CustTable ct;            
    SalesTable st;
 
    ttsbegin;
    while select forupdate Blocked from ct where ct.AccountNum == '1101'
    {
 
         ct.Blocked = CustVendorBlocked::All;  
         ct.update(); //lock obtained here
         //do something                
         ttsbegin;
         while select forupdate st where st.SalesId == "SO-101246"
         {
                st.CustAccount = "1101"; 
                st.update(); //lock obtained here
         }
         ttscommit; //locks are not released here
 
         print ct.Blocked;
     }
     ttscommit; // both locks are released here
 

Table Methods

Before writing a lot of code to access or update base tables in AX, take a look at the methods on the table you are interested in. Most tables in AX have built-in methods you can use to perform basic tasks like finding and initializing records.

Examples:

Find method – find a record by the primary key

static CustTable find(CustAccount   _custAccount,
                      boolean       _forUpdate = false)
{
    CustTable custTable;

    if (_custAccount)
    {
        if (_forUpdate)
        {
            custTable.selectForUpdate(_forUpdate);
        }

        select firstonly custTable
            index hint AccountIdx
            where custTable.AccountNum == _custAccount;
    }

    return custTable;
}

InitFrom methods -Initialize fields in the table from another table

public void initFromPostingProfile(CustPostingProfile _custPostingProfile)
{
    CustLedger          custLedger;
    CustPostingProfile  custPostingProfile = _custPostingProfile;

    if (! custPostingProfile)
    {
        custPostingProfile = CustParameters::find().PostingProfile;
    }

    custLedger = CustLedger::find(custPostingProfile);

    if (! custLedger)
    {
        throw error(strFmt("@SYS27773",custPostingProfile));
    }

    this.Settlement             = custLedger.Settlement;
    this.Interest               = custLedger.Interest;
    this.CollectionLetter       = custLedger.CollectionLetter;
    this.PostingProfileClose    = custLedger.PostingProfileClose;
    this.PostingProfile         = custLedger.PostingProfile;
}

Cross-reference

Before anything else, do yourself a favor and update the AOT cross-reference in your development environment. The cross-reference system allows you to see the relationships between objects. It is most useful for finding where EDT’s, fields or methods are used in AX. When you are learning, it is an invaluable tool for quickly finding code examples in the base product and also ensures that you adhere to standard coding practices.
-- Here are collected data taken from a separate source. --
(** Every configuration of the static table has an arbitrator contract
    with an ASCII address, so the allow-list is defined wherever the
    lookup succeeds. *)
Lemma static_networks_have_arbitrator {ids : NetworkIds} (z : Z) (c : Config) :
  getChainConfig z = Some c →
  ∃ contract,
    contracts c !! "talentLayerArbitrator" = Some contract
    ∧ is_ascii_string (contract_address contract) = true.
Proof.
  intros Hc.
  destruct (getChainConfig_cases z c Hc) as [-> | [-> | [-> | [-> | ->]]]];
    eexists; split; vm_compute; reflexivity.
Qed.

(** A custom configuration takes precedence over the static table. *)
Lemma chainConfig_of_custom {ids : NetworkIds}
    (platformID chainId : Z) (custom : Platform.CustomConfig) :
  Platform.chainConfig_of (Platform.mk platformID (Some custom) chainId) chainId
  = Some (Platform.contractConfig custom).
Proof. reflexivity. Qed.

(** ** Chain configuration lookup *)

(** C9 (as the code has it). The lookup is total on the supported
    network identifiers: the value of each of the six members of
    [NetworkEnum] has a configuration, and [LOCAL] (1337) is bound to the
    Mumbai one; where the six values are different, every other member
    finds the configuration that carries its own identifier.  For every
    identifier that is the value of no member the lookup returns
    [undefined]; it raises nothing.  This holds whatever the values of
    the four members are that the sources do not declare. *)
Theorem getChainConfig_supported_or_undefined {ids : NetworkIds} :
  (∀ n : NetworkEnum, is_Some (getChainConfig (networkId_of n)))
  ∧ getChainConfig (networkId_of LOCAL) = Some mumbai
  ∧ (distinct_ids →
     ∀ n c, getChainConfig (networkId_of n) = Some c →
            n ≠ LOCAL → networkId c = networkId_of n)
  ∧ (∀ z : Z, (∀ n : NetworkEnum, z ≠ networkId_of n) → getChainConfig z = None).
Proof.
  split; [exact getChainConfig_member |].
  split; [exact getChainConfig_local |].
  split; [| exact getChainConfig_outside].
  intros Hd n c Hc Hn.
  rewrite (getChainConfig_own n Hd) in Hc. injection Hc as <-.
  destruct n; try reflexivity. destruct Hn. reflexivity.
Qed.

Lemma getChainConfig_supported_or_undefined_witness :
  getChainConfig (ids := sample_ids) 5 = None.
Proof.
  apply (proj2 (proj2 (proj2
           (getChainConfig_supported_or_undefined (ids := sample_ids)))) 5).
  intros n. destruct n; discriminate.
Defined.

(** C9 as stated fails, whatever the undeclared identifiers are: 0 is
    the value of no member, and the lookup returns [undefined] for it;
    the failure only shows later, as the [TypeError] of whoever reads a
    field of the result.  The same happens at 1 (Ethereum mainnet)
    unless one of the four undeclared members has that value. *)
Lemma getChainConfig_unsupported_counterexample :
  (∀ (ids : NetworkIds) (n : NetworkEnum), networkId_of n ≠ 0)
  ∧ (∀ ids : NetworkIds, getChainConfig 0 = None)
  ∧ (∀ ids : NetworkIds,
       getGraphQLConfig 0 =
         Throw (TypeError "Cannot read properties of undefined (reading 'subgraphUrl')"))
  ∧ (∀ ids : NetworkIds,
       (∀ n : NetworkEnum, networkId_of n ≠ 1) → getChainConfig 1 = None).
Proof.
  assert (∀ (ids : NetworkIds) (n : NetworkEnum), 0 ≠ networkId_of n) as H0
    by (intros ids n; destruct n; discriminate).
  split; [intros ids n Heq; exact (H0 ids n (eq_sym Heq)) |].
  split; [intros ids; apply getChainConfig_outside, H0 |].
  split.
  - intros ids. unfold getGraphQLConfig.
    rewrite (getChainConfig_outside 0 (H0 ids)). reflexivity.
  - intros ids H1. apply getChainConfig_outside.
    intros n Heq. exact (H1 n (eq_sym Heq)).
Qed.

(** ** Fee-rate conversion *)

(** [nearest_integer num e] is the integer [k] with
    [k - 1/2 ≤ num * 2^e < k + 1/2]: the nearest integer, ties going up. *)
Lemma nearest_integer_spec (num e : Z) :
  e < 0 →
  let k := nearest_integer num e in
  (2 * k - 1) * 2 ^ (- e) ≤ 2 * num < (2 * k + 1) * 2 ^ (- e).
Proof.
  intros He k. subst k. unfold nearest_integer.
  replace (1 - e) with (Z.succ (- e)) by lia.
  rewrite Z.pow_succ_r by lia.
  assert (0 < 2 ^ (- e)) as Hd by (apply Z.pow_pos_nonneg; lia).
  set (d := 2 ^ (- e)) in *.
  pose proof (Z.div_mod (2 * num + d) (2 * d) ltac:(lia)) as Hdm.
  pose proof (Z.mod_pos_bound (2 * num + d) (2 * d) ltac:(lia)) as Hr.
  set (q := (2 * num + d) / (2 * d)) in *.
  nia.
Qed.

(** On a number with a fractional part, [Math_round] is that integer. *)
Lemma Math_round_fractional (x : float) (s : bool) (m : positive) (e : Z) :
  Prim2SF x = S754_finite s m e →
  e < 0 →
  let k := nearest_integer (if s then Z.neg m else Z.pos m) e in
  Math_round x =
    (if k =? 0 then (if s then PrimFloat.neg_zero else PrimFloat.zero)
     else number_of_Z k).
Proof.
  intros Hx He k. unfold Math_round. rewrite Hx.
  replace (0 <=? e) with false by (symmetry; apply Z.leb_gt; exact He).
  reflexivity.
Qed.

(** [Math_round] meets the language definition on every number. *)
Lemma Math_round_rounds_half_up (x : float) : rounds_half_up x (Math_round x).
Proof.
  unfold rounds_half_up.
  destruct (Prim2SF x) as [s | s | | s m e] eqn:Hx;
    try (unfold Math_round; rewrite Hx; reflexivity).
  destruct (0 <=? e) eqn:He.
  - unfold Math_round. rewrite Hx, He. reflexivity.
  - apply Z.leb_gt in He.
    exists (nearest_integer (if s then Z.neg m else Z.pos m) e).
    split.
    + apply (nearest_integer_spec _ e He).
    + apply (Math_round_fractional x s m e Hx He).
Qed.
Yes, the update takes a long time to run. Try running it from a Job instead of from the Tools menu. Here is a sample job. Start it up at the end of your work day and it will be finished by the next morning.
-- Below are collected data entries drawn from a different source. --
Lemma processReleases_from_outcomes (releases : list Release) (cacheDir : string)
    (versions : list Version) (w : World C) :
  (processReleases_from fault filepath_Join versions releases cacheDir w).1
  = versions ++ omap id (release_outcomes fault filepath_Join releases cacheDir w).
Proof.
  revert versions w. induction releases as [|r rs IH]; intros versions w; simpl.
  - by rewrite app_nil_r.
  - unfold mbind, M_bind.
    destruct (processRelease fault filepath_Join r cacheDir w) as [[v|] w1]; simpl.
    + by rewrite IH, <- app_assoc.
    + apply IH.
Qed.

Lemma length_release_outcomes (releases : list Release) (cacheDir : string)
    (w : World C) :
  length (release_outcomes fault filepath_Join releases cacheDir w) = length releases.
Proof.
  revert w. induction releases as [|r rs IH]; intros w; simpl; [done|].
  destruct (processRelease _ _ _ _ _). simpl. by rewrite IH.
Qed.

Lemma length_omap_id (l : list (option Version)) :
  (length (omap id l) + length (List.filter skipped l) = length l)%nat.
Proof.
  induction l as [|[a|] l IH]; [done | | ].
  - change (omap id (Some a :: l)) with (a :: omap id l). simpl. lia.
  - change (omap id (None :: l)) with (omap id l). simpl. lia.
Qed.

Lemma omap_id_tags (releases : list Release) (cacheDir : string) (w : World C) :
  Tag <$> omap id (release_outcomes fault filepath_Join releases cacheDir w)
  `sublist_of` TagName <$> releases.
Proof.
  revert w. induction releases as [|r rs IH]; intros w; simpl; [constructor|].
  destruct (processRelease fault filepath_Join r cacheDir w) as [[v|] w1] eqn:E;
    simpl.
  - assert (Hv : (processRelease fault filepath_Join r cacheDir w).1 = Some v)
      by (by rewrite E).
    apply processRelease_Some in Hv as (_ & -> & _).
    constructor. apply IH.
  - constructor. apply IH.
Qed.

Lemma Run_process_no_versions (releases : list Release)
    (absCacheDir absOutputFile : string) (w : World C) :
  (processReleases fault filepath_Join releases absCacheDir
     (add_logs ["Found " +:+ itoa (Z.of_nat (length releases)) +:+ " releases"] w)).1
  = [] ->
  (Run_process fault render map_range filepath_Join releases absCacheDir
     absOutputFile w).1
  = Returned (Some ErrNoVersions).
Proof.
  unfold Run_process. unfold_M. intros Hv.
  destruct (processReleases _ _ _ _ _) as [versions w1]. simpl in Hv. by subst.
Qed.

Lemma Run_reaches_process (r : Runner) (w : World C) (releases : list Release)
    (c' : C) :
  (forall t path, fault t (SysMkdirAll path) = NoFault) ->
  GetLatestReleases (client w) (Count (config r)) = Some (Ok releases, c') ->
  Run fault render map_range filepath_IsAbs filepath_Join filepath_Dir r w
  = Run_process fault render map_range filepath_Join releases
      (resolveAbsolutePaths filepath_IsAbs filepath_Join r).1
      (resolveAbsolutePaths filepath_IsAbs filepath_Join r).2
      (world_after_fetch filepath_IsAbs filepath_Join filepath_Dir r w releases c').
Proof.
  intros Hmk Hget. unfold Run, world_after_fetch.
  destruct (resolveAbsolutePaths filepath_IsAbs filepath_Join r) as [cd out].
  unfold os_MkdirAll, client_GetLatestReleases. unfold_M.
  rewrite !Hmk. simpl. rewrite Hget. simpl.
  rewrite !add_logs_add_logs. reflexivity.
Qed.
static void CrossRefUpdate(Args _args)
{

    xRefUpdateIL rbbTask = new xRefUpdateIL();;
    
    rbbTask.setFullTree(true);
    rbbTask.setSelective(false);
    rbbTask.setUpdateTableRelation(true);
    rbbTask.run();

}

Once the job is complete, you will have the Used By option as below:

AX Dev Tips

We can find out how the ChooseLines method is used and from where:

Choose Line Method in AX

Best Practices Compiler

Set the Compiler to Level 4 when you are writing new code. AX will point out Best Practice deviations at compile time.

Best Practice Compiler

Under Tools, Options, Development Tab, select Best Practices. Here you can set the checks that you want to perform.